TASK INSTRUCTIONS →
Look below for the line containing "specialize (Hhead _ Hin). lia." and the line containing "s' = SpanBased.mkState"; repeat exactly those two lines and all lines between them, and nothing else.
**** GIVEN ENTRIES ****
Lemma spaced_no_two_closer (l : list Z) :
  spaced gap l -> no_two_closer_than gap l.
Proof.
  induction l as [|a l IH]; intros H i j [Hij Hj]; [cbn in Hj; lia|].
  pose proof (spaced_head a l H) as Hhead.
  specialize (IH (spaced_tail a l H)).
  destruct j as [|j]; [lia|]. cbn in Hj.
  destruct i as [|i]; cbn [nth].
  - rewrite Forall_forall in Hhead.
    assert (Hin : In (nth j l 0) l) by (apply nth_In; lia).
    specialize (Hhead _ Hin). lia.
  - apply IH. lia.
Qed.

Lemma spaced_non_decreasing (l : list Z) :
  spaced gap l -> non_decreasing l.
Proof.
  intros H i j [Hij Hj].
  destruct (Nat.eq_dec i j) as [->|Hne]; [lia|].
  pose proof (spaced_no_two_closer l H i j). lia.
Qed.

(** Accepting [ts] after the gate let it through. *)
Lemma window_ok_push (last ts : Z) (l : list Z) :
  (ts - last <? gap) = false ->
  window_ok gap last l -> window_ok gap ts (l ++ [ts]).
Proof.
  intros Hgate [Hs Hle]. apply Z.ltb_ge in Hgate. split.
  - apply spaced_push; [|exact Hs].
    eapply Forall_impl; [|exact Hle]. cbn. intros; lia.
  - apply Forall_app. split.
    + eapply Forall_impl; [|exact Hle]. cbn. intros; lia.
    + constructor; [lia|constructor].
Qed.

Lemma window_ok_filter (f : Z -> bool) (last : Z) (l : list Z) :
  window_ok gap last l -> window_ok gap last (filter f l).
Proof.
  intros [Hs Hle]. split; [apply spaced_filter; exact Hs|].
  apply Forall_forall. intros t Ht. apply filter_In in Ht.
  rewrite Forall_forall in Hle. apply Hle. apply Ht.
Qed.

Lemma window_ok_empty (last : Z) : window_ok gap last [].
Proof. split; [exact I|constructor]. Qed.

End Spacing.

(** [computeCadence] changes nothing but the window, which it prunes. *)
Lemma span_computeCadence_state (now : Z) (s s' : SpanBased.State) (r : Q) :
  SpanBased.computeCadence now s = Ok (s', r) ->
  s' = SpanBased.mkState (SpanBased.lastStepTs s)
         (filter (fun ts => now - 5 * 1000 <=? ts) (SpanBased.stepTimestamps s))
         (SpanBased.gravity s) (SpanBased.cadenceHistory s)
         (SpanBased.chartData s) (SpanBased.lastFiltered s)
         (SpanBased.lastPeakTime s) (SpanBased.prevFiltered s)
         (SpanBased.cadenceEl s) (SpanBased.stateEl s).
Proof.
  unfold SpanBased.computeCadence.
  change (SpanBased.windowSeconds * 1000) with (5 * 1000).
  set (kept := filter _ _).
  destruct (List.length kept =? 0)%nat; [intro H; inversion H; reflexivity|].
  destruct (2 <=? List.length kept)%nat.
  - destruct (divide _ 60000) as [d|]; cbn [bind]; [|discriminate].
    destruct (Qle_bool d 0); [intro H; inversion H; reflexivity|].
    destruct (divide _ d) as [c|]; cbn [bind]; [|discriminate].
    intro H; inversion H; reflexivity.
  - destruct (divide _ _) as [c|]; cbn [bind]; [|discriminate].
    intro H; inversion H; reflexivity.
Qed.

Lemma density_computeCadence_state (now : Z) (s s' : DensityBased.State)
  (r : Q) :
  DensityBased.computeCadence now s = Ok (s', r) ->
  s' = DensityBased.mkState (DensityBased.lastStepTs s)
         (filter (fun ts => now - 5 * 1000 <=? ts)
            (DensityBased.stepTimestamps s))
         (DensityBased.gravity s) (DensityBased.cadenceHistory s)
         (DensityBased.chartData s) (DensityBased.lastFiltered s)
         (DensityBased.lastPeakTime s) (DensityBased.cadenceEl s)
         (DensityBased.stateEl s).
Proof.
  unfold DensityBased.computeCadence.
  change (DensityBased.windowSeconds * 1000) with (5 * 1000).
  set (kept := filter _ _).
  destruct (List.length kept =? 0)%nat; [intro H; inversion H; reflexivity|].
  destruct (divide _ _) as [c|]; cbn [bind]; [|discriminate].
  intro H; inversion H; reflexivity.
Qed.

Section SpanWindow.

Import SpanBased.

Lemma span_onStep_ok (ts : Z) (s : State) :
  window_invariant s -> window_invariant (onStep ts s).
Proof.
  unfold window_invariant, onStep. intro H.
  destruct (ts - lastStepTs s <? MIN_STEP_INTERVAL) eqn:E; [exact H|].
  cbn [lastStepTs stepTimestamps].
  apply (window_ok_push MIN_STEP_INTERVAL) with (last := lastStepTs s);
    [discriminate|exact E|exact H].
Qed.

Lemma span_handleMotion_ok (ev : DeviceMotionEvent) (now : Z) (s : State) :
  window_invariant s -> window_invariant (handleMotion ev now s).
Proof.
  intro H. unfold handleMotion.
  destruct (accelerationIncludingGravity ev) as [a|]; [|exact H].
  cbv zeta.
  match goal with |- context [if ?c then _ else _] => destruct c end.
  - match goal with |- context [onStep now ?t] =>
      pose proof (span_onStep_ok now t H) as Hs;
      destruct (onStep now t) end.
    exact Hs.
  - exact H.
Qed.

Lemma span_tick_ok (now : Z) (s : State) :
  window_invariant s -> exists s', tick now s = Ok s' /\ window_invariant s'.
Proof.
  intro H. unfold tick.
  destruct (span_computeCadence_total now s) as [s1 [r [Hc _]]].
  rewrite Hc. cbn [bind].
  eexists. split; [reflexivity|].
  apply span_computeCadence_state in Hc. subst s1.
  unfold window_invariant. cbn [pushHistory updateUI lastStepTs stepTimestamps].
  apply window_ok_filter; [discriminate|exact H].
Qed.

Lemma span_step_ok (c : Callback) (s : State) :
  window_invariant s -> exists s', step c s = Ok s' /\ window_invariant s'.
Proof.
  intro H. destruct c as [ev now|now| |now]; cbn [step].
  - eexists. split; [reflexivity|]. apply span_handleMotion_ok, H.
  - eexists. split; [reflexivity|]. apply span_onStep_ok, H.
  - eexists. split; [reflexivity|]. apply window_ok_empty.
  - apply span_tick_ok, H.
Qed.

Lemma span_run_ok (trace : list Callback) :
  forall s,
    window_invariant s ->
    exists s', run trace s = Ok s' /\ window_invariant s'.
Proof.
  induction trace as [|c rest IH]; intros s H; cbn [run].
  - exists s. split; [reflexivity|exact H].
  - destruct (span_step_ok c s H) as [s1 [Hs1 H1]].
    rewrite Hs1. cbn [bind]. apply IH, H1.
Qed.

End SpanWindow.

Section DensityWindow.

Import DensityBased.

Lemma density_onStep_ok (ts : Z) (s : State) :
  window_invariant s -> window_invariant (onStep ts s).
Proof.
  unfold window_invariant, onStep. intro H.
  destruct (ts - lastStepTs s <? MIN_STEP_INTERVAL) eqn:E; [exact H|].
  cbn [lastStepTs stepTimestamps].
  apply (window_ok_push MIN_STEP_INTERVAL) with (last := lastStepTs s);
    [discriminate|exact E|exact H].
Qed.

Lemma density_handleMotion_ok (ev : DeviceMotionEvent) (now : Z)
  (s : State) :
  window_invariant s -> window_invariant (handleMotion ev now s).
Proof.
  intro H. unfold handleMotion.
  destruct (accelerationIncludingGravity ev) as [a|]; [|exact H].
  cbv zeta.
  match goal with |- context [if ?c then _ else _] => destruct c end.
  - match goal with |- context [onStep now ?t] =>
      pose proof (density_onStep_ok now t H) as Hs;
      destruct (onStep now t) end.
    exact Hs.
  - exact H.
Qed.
****
RESPONSE AREA →
    specialize (Hhead _ Hin). lia.
  - apply IH. lia.
Qed.

Lemma spaced_non_decreasing (l : list Z) :
  spaced gap l -> non_decreasing l.
Proof.
  intros H i j [Hij Hj].
  destruct (Nat.eq_dec i j) as [->|Hne]; [lia|].
  pose proof (spaced_no_two_closer l H i j). lia.
Qed.

(** Accepting [ts] after the gate let it through. *)
Lemma window_ok_push (last ts : Z) (l : list Z) :
  (ts - last <? gap) = false ->
  window_ok gap last l -> window_ok gap ts (l ++ [ts]).
Proof.
  intros Hgate [Hs Hle]. apply Z.ltb_ge in Hgate. split.
  - apply spaced_push; [|exact Hs].
    eapply Forall_impl; [|exact Hle]. cbn. intros; lia.
  - apply Forall_app. split.
    + eapply Forall_impl; [|exact Hle]. cbn. intros; lia.
    + constructor; [lia|constructor].
Qed.

Lemma window_ok_filter (f : Z -> bool) (last : Z) (l : list Z) :
  window_ok gap last l -> window_ok gap last (filter f l).
Proof.
  intros [Hs Hle]. split; [apply spaced_filter; exact Hs|].
  apply Forall_forall. intros t Ht. apply filter_In in Ht.
  rewrite Forall_forall in Hle. apply Hle. apply Ht.
Qed.

Lemma window_ok_empty (last : Z) : window_ok gap last [].
Proof. split; [exact I|constructor]. Qed.

End Spacing.

(** [computeCadence] changes nothing but the window, which it prunes. *)
Lemma span_computeCadence_state (now : Z) (s s' : SpanBased.State) (r : Q) :
  SpanBased.computeCadence now s = Ok (s', r) ->
  s' = SpanBased.mkState (SpanBased.lastStepTs s)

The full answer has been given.